* [Task description]:
Go through the entries below and tally the lines containing the string "outputs"; report only the tally.
━━━ Records shown
(** With a client, the command is run exactly when the pod was read, has not completed,
    has a single container and the executor could be made; it is then run in the
    container "cassandra" of that pod and its outputs are returned.  In every other case
    both outputs are empty, an error is returned and nothing is run. *)
Theorem exec_guarded (ns name : string) (cmd : list string) (g : Globals) (Hclient : is_Some (g_clientset g)) :
  ∃ out err e reqs, ExecPodFromName ns name cmd g = Ret ((out, err, e), g <| g_log ::= λ l, l ++ reqs |>) ∧
    ((∃ pod, get_pod ns name = Ok pod ∧ can_exec pod ∧ executor ns (ep_Name pod) (execOptions cmd) = None ∧
        (out, err, e) = stream ns (ep_Name pod) (execOptions cmd) ∧
        reqs = [GetPodInfo ns name; NewSPDYExecutor ns (ep_Name pod) (execOptions cmd); Stream ns (ep_Name pod) (execOptions cmd)]) ∨
     (out = "" ∧ err = "" ∧ is_Some e ∧ (∀ ns' name' opts, Stream ns' name' opts ∉ reqs))).
Proof.
  destruct Hclient as [c Hc]. unfold ExecPodFromName, ExecPod, request, gets, lift, mbind, GoM_bind. rewrite Hc. cbn.
  destruct (get_pod ns name) as [pod|e] eqn:Hpod; cbn; [|refused [GetPodInfo ns name]].
  case_bool_decide as H1; cbn; [refused [GetPodInfo ns name]|]. case_bool_decide as H2; cbn; [refused [GetPodInfo ns name]|].
  case_bool_decide as H3; cbn; [refused [GetPodInfo ns name]|]. rewrite Hc. cbn.
  destruct (executor ns (ep_Name pod) (execOptions cmd)) as [e|] eqn:Hex.
  { refused [GetPodInfo ns name; NewSPDYExecutor ns (ep_Name pod) (execOptions cmd)]. }
  destruct (stream ns (ep_Name pod) (execOptions cmd)) as [[out err] e] eqn:Hst.
  exists out, err, e. eexists. split; [unfold upd; cbn; by rewrite <- !(assoc_L (++))|].
  left. exists pod. split_and!; done.
Qed.

(** The environment [inClusterConfig] leaves *)
Record in_cluster_env (env env' : gmap string string) : Prop := {
  ic_host : is_Some (env' !! "KUBERNETES_SERVICE_HOST");
  ic_port : is_Some (env' !! "KUBERNETES_SERVICE_PORT");
  ic_rest k : k ≠ "KUBERNETES_SERVICE_HOST" → k ≠ "KUBERNETES_SERVICE_PORT" → env' !! k = env !! k }.

(** A variable that is not empty is set. *)
Lemma getenv_set (env : gmap string string) k : String.length (default "" (env !! k)) ≠ 0 → is_Some (env !! k).
Proof. destruct (env !! k); [by eexists|done]. Qed.

Lemma inClusterConfig_Ok g c g' :
  inClusterConfig g = Ret (Ok c, g') →
  ∃ env', g' = g <| g_env := env' |> ∧ in_cluster_env (g_env g) env' ∧ InClusterConfig env' = Ok c.
Proof.
  unfold inClusterConfig, Getenv, Setenv, gets, modify, lift, mbind, GoM_bind. destruct g as [env cs cf lg]. cbn -[insert lookup].
  case_bool_decide as Hh; cbn -[insert lookup].
  - destruct (LookupHost _) as [addrs|e]; [|done]. destruct (index addrs 0) as [a|]; [|done]. cbn -[insert lookup].
    case_bool_decide as Hp; cbn -[insert lookup]; intros [= Hc <-]; (eexists; split; [reflexivity|]; split; [|done]); split.
    all: unfold upd in *; cbn -[insert lookup] in *.
    1,4: rewrite ?(lookup_insert_ne _ "KUBERNETES_SERVICE_PORT") by done; rewrite lookup_insert_eq; by eexists.
    1: rewrite lookup_insert_eq; by eexists.
    2: by apply getenv_set.
    all: intros k H1 H2; by rewrite !lookup_insert_ne by done.
  - case_bool_decide as Hp; cbn -[insert lookup]; intros [= Hc <-]; (eexists; split; [reflexivity|]; split; [|done]); split.
    all: unfold upd in *; cbn -[insert lookup] in *.
    1: rewrite lookup_insert_ne by done; by apply getenv_set.
    1: rewrite lookup_insert_eq; by eexists.
    1: intros k H1 H2; by rewrite lookup_insert_ne by done.
    1,2: by apply getenv_set.
    done.
Qed.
━━━━━━
* [Result of this exercise]:
2